Task to carry out:
With the first line below as the start and the line containing "((9 <=? c) && (c <=? 13))%Z" as the end, copy every line between them exactly, ends included.

Provided data:
(* ===== verification/Chars.v ===== *)
(** * Texts as characters

    A [&str] as the list of its characters (code points), for the sources that work
    on [chars()]: trimming, lines, splitting, joining, decimal numbers. *)

From Stdlib Require Import ZArith Lia String Ascii.
From stdpp Require Import base tactics list numbers sets.
From S2P Require Import Prelude.
Open Scope nat_scope.

Abbreviation text := (list Z).

(** ** White space and lines *)

(** [char::is_whitespace]: the White_Space property. *)
Definition is_whitespace (c : Z) : bool :=
  ((9 <=? c) && (c <=? 13))%Z || (c =? 32)%Z || (c =? 133)%Z || (c =? 160)%Z || (c =? 5760)%Z
  || ((8192 <=? c) && (c <=? 8202))%Z || (c =? 8232)%Z || (c =? 8233)%Z || (c =? 8239)%Z
  || (c =? 8287)%Z || (c =? 12288)%Z.

Fixpoint drop_while (f : Z → bool) (l : text) : text :=
  match l with
  | [] => []
  | c :: rest => if f c then drop_while f rest else l
  end.

Definition trim (l : text) : text := reverse (drop_while is_whitespace (reverse (drop_while is_whitespace l))).

(** [str::lines]: split at line feeds, a carriage return before one is dropped,
    and a last empty line is not yielded. *)
Fixpoint split_lines (l current : text) : list text :=
  match l with
  | [] => match current with [] => [] | _ => [reverse current] end
  | c :: rest =>
      if (c =? 10)%Z then
        reverse (match current with 13%Z :: before => before | _ => current end) :: split_lines rest []
      else split_lines rest (c :: current)
  end.

Definition lines (l : text) : list text := split_lines l [].

(** ** Splitting and joining *)

(** [[T]::join]. *)
Fixpoint join (sep : text) (parts : list text) : text :=
  match parts with
  | [] => []
  | [p] => p
  | p :: rest => p ++ sep ++ join sep rest
  end.

Definition join_lines (ls : list text) : text := join [10%Z] ls.

(** [str::split] on a character. *)
Fixpoint split_on (sep : Z) (l : text) : list text :=
  match l with
  | [] => [[]]
  | c :: rest =>
      if (c =? sep)%Z then [] :: split_on sep rest
      else match split_on sep rest with
           | [] => [[c]]
           | p :: ps => (c :: p) :: ps
           end
  end.

(** [str::split_once] on a character. *)
Fixpoint split_once (sep : Z) (l : text) : option (text * text) :=
  match l with
  | [] => None
  | c :: rest =>
      if (c =? sep)%Z then Some ([], rest)
      else match split_once sep rest with
           | Some (a, b) => Some (c :: a, b)
           | None => None
           end
  end.

Fixpoint strip_prefix (prefix l : text) : option text :=
  match prefix, l with
  | [], _ => Some l
  | p :: ps, c :: rest => if (p =? c)%Z then strip_prefix ps rest else None
  | _ :: _, [] => None
  end.

Definition starts_with (prefix l : text) : bool := bool_decide (is_Some (strip_prefix prefix l)).

(** The characters of an ASCII literal. *)
Definition chars_of (s : string) : text := (fun a => Z.of_N (N_of_ascii a)) <$> list_ascii_of_string s.

(** ** Decimal numbers *)

(** [Display] of an unsigned integer below [10 ^ fuel]. *)
Fixpoint print_digits (fuel : nat) (n : Z) (acc : text) : text :=
  match fuel with
  | O => acc
  | S fuel =>
      let acc := (48 + n mod 10)%Z :: acc in
      if (n <? 10)%Z then acc else print_digits fuel (n / 10)%Z acc
  end.

Definition print_uint (n : Z) : text := print_digits 20 n [].

(** [str::parse] of an unsigned integer with the given maximum: an optional plus
    sign, at least one digit, no overflow. *)
Fixpoint parse_dec (max acc : Z) (l : text) : option Z :=
  match l with
  | [] => Some acc
  | c :: rest =>
      if ((48 <=? c) && (c <=? 57))%Z then
        let v := (acc * 10 + (c - 48))%Z in
        if (max <? v)%Z then None else parse_dec max v rest
      else None
  end.

Definition parse_uint (max : Z) (l : text) : option Z :=
  match l with
  | 43%Z :: rest => match rest with [] => None | _ => parse_dec max 0 rest end
  | [] => None
  | _ => parse_dec max 0 l
  end.

(** What trimming keeps. *)
Lemma drop_while_suffix f l : ∃ a, l = a ++ drop_while f l ∧ Forall (λ c, f c = true) a.
Proof.
  induction l as [|c l (a & E & Ha)]; [by exists []|]. simpl. destruct (f c) eqn:Hc; [|by exists []].
  exists (c :: a). simpl. rewrite <- E. split; [done|by constructor].
Qed.

Lemma trim_middle l :
  ∃ a b, l = a ++ trim l ++ b ∧ Forall (λ c, is_whitespace c = true) a ∧ Forall (λ c, is_whitespace c = true) b.
Proof.
  destruct (drop_while_suffix is_whitespace l) as (a & Ea & Ha).
  destruct (drop_while_suffix is_whitespace (reverse (drop_while is_whitespace l))) as (b & Eb & Hb).
  exists a, (reverse b). split_and!; [|done|by rewrite reverse_Permutation].
  rewrite Ea at 1. f_equal. unfold trim. rewrite <- reverse_app, <- Eb. by rewrite reverse_involutive.
Qed.

Lemma trim_nonempty l i c : l !! i = Some c → is_whitespace c = false → trim l ≠ [].
Proof.
  intros Hi Hc E. destruct (trim_middle l) as (a & b & El & Ha & Hb). rewrite E in El. simpl in El.
  apply list_elem_of_lookup_2 in Hi. rewrite El, elem_of_app, !Forall_forall in *.
  destruct Hi as [Hi|Hi]; [specialize (Ha _ Hi)|specialize (Hb _ Hi)]; simpl in *; congruence.
Qed.

Lemma drop_while_stop f c l : f c = false → drop_while f (c :: l) = c :: l.
Proof. intros Hc. simpl. by rewrite Hc. Qed.

Lemma trim_length l : length (trim l) <= length l.
Proof. destruct (trim_middle l) as (a & b & E & _). rewrite E at 2. rewrite !length_app. lia. Qed.

(** ** Round trips *)
Lemma split_on_nonempty sep l : split_on sep l ≠ [].
Proof. destruct l as [|c l]; simpl; [done|]. destruct (c =? sep)%Z; [done|]. by destruct (split_on sep l). Qed.

Lemma split_on_none sep l : sep ∉ l → split_on sep l = [l].
Proof.
  induction l as [|c l IH]; simpl; [done|]. rewrite not_elem_of_cons. intros [Hc Hl].
  destruct (Z.eqb_spec c sep); [congruence|]. by rewrite IH.
Qed.

Lemma split_on_cons sep p rest : sep ∉ p → split_on sep (p ++ sep :: rest) = p :: split_on sep rest.
Proof.
  induction p as [|c p IH]; simpl; [by rewrite Z.eqb_refl|]. rewrite not_elem_of_cons. intros [Hc Hl].
  destruct (Z.eqb_spec c sep); [congruence|]. by rewrite IH.
Qed.

Lemma join_cons sep p q ps : join sep (p :: q :: ps) = p ++ sep ++ join sep (q :: ps).
Proof. done. Qed.

Lemma split_join sep ps : ps ≠ [] → Forall (λ p, sep ∉ p) ps → split_on sep (join [sep] ps) = ps.
Proof.
  intros Hne Hp. induction Hp as [|p ps Hp Hps IH]; [done|]. destruct ps as [|q ps].
  - by apply split_on_none.
  - rewrite join_cons. cbn [app]. by rewrite split_on_cons, IH.
Qed.

Lemma join_split sep l : join [sep] (split_on sep l) = l.
Proof.
  induction l as [|c l IH]; simpl; [done|]. pose proof (split_on_nonempty sep l) as Hne.
  destruct (Z.eqb_spec c sep) as [->|Hc].
  - destruct (split_on sep l) as [|p ps]; [done|]. rewrite join_cons. cbn [app]. by rewrite IH.
  - destruct (split_on sep l) as [|p [|q ps]]; [done|by rewrite <- IH|]. rewrite <- IH, !join_cons. done.
Qed.

(** The parts of a split are parts of the text without the separator. *)
Lemma split_on_parts sep l p : p ∈ split_on sep l → (sep ∉ p) ∧ p ⊆ l.
Proof.
  revert p. induction l as [|c l IH]; intros p; simpl.
  { intros ->%list_elem_of_singleton. set_solver. }
  destruct (Z.eqb_spec c sep) as [->|Hc].
  { intros [->|Hp]%elem_of_cons; [set_solver|]. destruct (IH p Hp). set_solver. }
  destruct (split_on sep l) as [|q qs]; [intros ->%list_elem_of_singleton; set_solver|].
  intros [->|Hp]%elem_of_cons; [destruct (IH q)|destruct (IH p)]; set_solver.
Qed.

Lemma split_once_app sep a b : sep ∉ a → split_once sep (a ++ sep :: b) = Some (a, b).
Proof.
  induction a as [|c a IH]; simpl; [by rewrite Z.eqb_refl|]. rewrite not_elem_of_cons. intros [Hc Ha].
  destruct (Z.eqb_spec c sep); [congruence|]. by rewrite IH.
Qed.

Lemma split_once_spec sep l a b : split_once sep l = Some (a, b) → l = a ++ sep :: b ∧ sep ∉ a.
Proof.
  revert a b. induction l as [|c l IH]; intros a b; simpl; [done|].
  destruct (Z.eqb_spec c sep) as [->|Hc]; [intros [= <- <-]; set_solver|].
  destruct (split_once sep l) as [[x y]|]; [|done]. intros [= <- <-]. destruct (IH x y eq_refl) as [-> ?].
  set_solver.
Qed.

Lemma strip_prefix_app prefix l : strip_prefix prefix (prefix ++ l) = Some l.
Proof. induction prefix as [|p ps IH]; simpl; [done|]. by rewrite Z.eqb_refl. Qed.

Lemma strip_prefix_spec prefix l rest : strip_prefix prefix l = Some rest → l = prefix ++ rest.
Proof.
  revert l. induction prefix as [|p ps IH]; intros l; simpl; [by intros [= ->]|].
  destruct l as [|c l]; [done|]. destruct (Z.eqb_spec p c) as [->|]; [|done]. intros E. f_equal. by apply IH.
Qed.

(** A line as [lines] yields it and [writeln] writes it: no line feed, and no
    carriage return at its end. *)
Definition line_ok (l : text) : Prop := (10%Z ∉ l) ∧ last l ≠ Some 13%Z.

Lemma split_lines_run l cur rest : 10%Z ∉ l → split_lines (l ++ rest) cur = split_lines rest (reverse l ++ cur).
Proof.
  revert cur. induction l as [|c l IH]; intros cur; simpl; [done|]. rewrite not_elem_of_cons. intros [Hc Hl].
  destruct (Z.eqb_spec c 10); [congruence|]. rewrite IH by done. by rewrite reverse_cons, <- app_assoc.
Qed.

Lemma lines_cons l rest : line_ok l → lines (l ++ 10%Z :: rest) = l :: lines rest.
Proof.
  intros [Hl Hr]. unfold lines. rewrite split_lines_run by done. rewrite app_nil_r. simpl. f_equal.
  destruct (reverse l) as [|c r] eqn:E.
  - apply (f_equal reverse) in E. rewrite reverse_involutive in E. by rewrite E.
  - assert (l = reverse r ++ [c]) as -> by (by rewrite <- (reverse_involutive l), E, reverse_cons).
    rewrite last_snoc in Hr. assert (c ≠ 13%Z) by congruence.
    transitivity (reverse (c :: r)); [|by rewrite reverse_cons]. f_equal. repeat case_match; congruence.
Qed.

Lemma lines_single l : 10%Z ∉ l → l ≠ [] → lines l = [l].
Proof.
  intros Hl Hne. unfold lines. rewrite <- (app_nil_r l) at 1. rewrite split_lines_run by done. rewrite app_nil_r.
  simpl. destruct (reverse l) eqn:E; [|by rewrite <- E, reverse_involutive].
  apply (f_equal reverse) in E. by rewrite reverse_involutive in E.
Qed.

Lemma lines_join ls : Forall line_ok ls → Forall (λ l, l ≠ []) ls → lines (join_lines ls) = ls.
Proof.
  intros Hl. induction Hl as [|l ls Hl Hls IH]; [done|]. intros [Hne Hn]%Forall_cons. unfold join_lines in *.
  destruct ls as [|q ls]; [apply lines_single; [apply Hl|done]|].
  rewrite join_cons. cbn [app]. by rewrite lines_cons, IH.
Qed.

(** A number is read back as it was written. *)
Lemma parse_dec_print max fuel n acc a :
  (0 <= n < 10 ^ Z.of_nat fuel)%Z → (0 <= a)%Z → fuel ≠ O →
  ∃ k, (0 <= k)%Z ∧ (n < 10 ^ k)%Z ∧
    ((a * 10 ^ k + n <= max)%Z → parse_dec max a (print_digits fuel n acc) = parse_dec max (a * 10 ^ k + n) acc).
Proof.
  revert n acc a. induction fuel as [|fuel IH]; intros n acc a Hn Ha Hf; [done|]. simpl.
  pose proof (Z.div_mod n 10 ltac:(lia)) as Hd. pose proof (Z.mod_pos_bound n 10 ltac:(lia)) as Hm.
  assert (∀ v, (0 <= v)%Z → (v * 10 + n mod 10 <= max)%Z →
    parse_dec max v ((48 + n mod 10)%Z :: acc) = parse_dec max (v * 10 + n mod 10) acc) as Hstep.
  { intros v Hv Hle. cbn [parse_dec].
    rewrite (proj2 (Z.leb_le 48 (48 + n mod 10))), (proj2 (Z.leb_le (48 + n mod 10) 57)) by lia. cbn [andb].
    rewrite (proj2 (Z.ltb_ge max _)) by lia. f_equal. lia. }
  destruct (Z.ltb_spec n 10).
  - exists 1%Z. split_and!; [lia|lia|]. intros Hle. rewrite Z.mod_small in * by lia. by apply Hstep.
  - destruct fuel as [|fuel]; [simpl in Hn; lia|].
    assert (0 <= n / 10 < 10 ^ Z.of_nat (S fuel))%Z as Hq.
    { rewrite Nat2Z.inj_succ, Z.pow_succ_r in Hn by lia. split; [lia|]. apply Z.div_lt_upper_bound; lia. }
    destruct (IH (n / 10)%Z ((48 + n mod 10)%Z :: acc) a Hq Ha ltac:(done)) as (k & Hk & Hlt & He).
    exists (k + 1)%Z. rewrite Z.pow_add_r by lia. split_and!; [lia|lia|]. intros Hle. rewrite He by nia.
    rewrite Hstep by nia. f_equal. nia.
Qed.

Lemma print_digits_acc fuel n acc : print_digits fuel n acc = print_digits fuel n [] ++ acc.
Proof.
  revert n acc. induction fuel as [|fuel IH]; intros n acc; simpl; [done|].
  destruct (n <? 10)%Z; [done|]. rewrite IH, (IH _ [_]). by rewrite <- app_assoc.
Qed.

Lemma print_digits_digits fuel n : (0 <= n)%Z → Forall (λ c, 48 <= c <= 57)%Z (print_digits fuel n []).
Proof.
  revert n. induction fuel as [|fuel IH]; intros n Hn; simpl; [constructor|].
  pose proof (Z.mod_pos_bound n 10 ltac:(lia)). destruct (n <? 10)%Z.
  - constructor; [lia|constructor].
  - rewrite print_digits_acc. apply Forall_app. split; [|constructor; [lia|constructor]].
    apply IH. apply Z.div_pos; lia.
Qed.

Lemma print_uint_digits n : (0 <= n)%Z → Forall (λ c, 48 <= c <= 57)%Z (print_uint n).
Proof. apply print_digits_digits. Qed.

Lemma print_uint_nonempty n : print_uint n ≠ [].
Proof.
  unfold print_uint. change (print_digits 20 n []) with
    (if (n <? 10)%Z then [(48 + n mod 10)%Z] else print_digits 19 (n / 10)%Z [(48 + n mod 10)%Z]).
  destruct (n <? 10)%Z; [done|]. rewrite print_digits_acc. intros E. by apply app_nil in E as [_ ?].
Qed.

Lemma parse_print_uint max n : (0 <= n <= max)%Z → (max < 10 ^ 20)%Z → parse_uint max (print_uint n) = Some n.
Proof.
  intros Hn Hm. pose proof (print_uint_digits n ltac:(lia)) as Hd. pose proof (print_uint_nonempty n) as Hne.
  destruct (parse_dec_print max 20 n [] 0 ltac:(lia) ltac:(lia) ltac:(done)) as (k & Hk & Hlt & He).
  specialize (He ltac:(lia)). rewrite Z.mul_0_l, Z.add_0_l in He.
  change (print_digits 20 n []) with (print_uint n) in He. change (parse_dec max n []) with (Some n) in He.
  destruct (print_uint n) as [|c l]; [done|]. apply Forall_cons in Hd as [Hc _].
  unfold parse_uint. repeat case_match; try done; lia.
Qed.

Lemma parse_dec_range max acc l v : (0 <= acc <= max)%Z → parse_dec max acc l = Some v → (0 <= v <= max)%Z.
Proof.
  revert acc. induction l as [|c l IH]; intros acc Ha; cbn [parse_dec]; [by intros [= <-]|].
  destruct (Z.leb_spec 48 c), (Z.leb_spec c 57); cbn [andb]; try done.
  destruct (Z.ltb_spec max (acc * 10 + (c - 48))); [done|]. apply IH. lia.
Qed.

Lemma parse_uint_range max l v : (0 <= max)%Z → parse_uint max l = Some v → (0 <= v <= max)%Z.
Proof.
  intros Hm. assert (∀ l, parse_dec max 0 l = Some v → 0 <= v <= max)%Z as Hr.
  { intros l'. apply parse_dec_range. lia. }
  unfold parse_uint. repeat case_match; try done; apply Hr.
Qed.

(** Membership in a literal's characters. *)
Lemma not_in_range l lo hi c : Forall (λ x, lo <= x <= hi)%Z l → (c < lo ∨ hi < c)%Z → c ∉ l.
Proof. rewrite Forall_forall. intros Hl Hc Hin. specialize (Hl _ Hin). simpl in Hl. lia. Qed.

Answer box:
(* ===== verification/Chars.v ===== *)
(** * Texts as characters

    A [&str] as the list of its characters (code points), for the sources that work
    on [chars()]: trimming, lines, splitting, joining, decimal numbers. *)

From Stdlib Require Import ZArith Lia String Ascii.
From stdpp Require Import base tactics list numbers sets.
From S2P Require Import Prelude.
Open Scope nat_scope.

Abbreviation text := (list Z).

(** ** White space and lines *)

(** [char::is_whitespace]: the White_Space property. *)
Definition is_whitespace (c : Z) : bool :=
  ((9 <=? c) && (c <=? 13))%Z || (c =? 32)%Z || (c =? 133)%Z || (c =? 160)%Z || (c =? 5760)%Z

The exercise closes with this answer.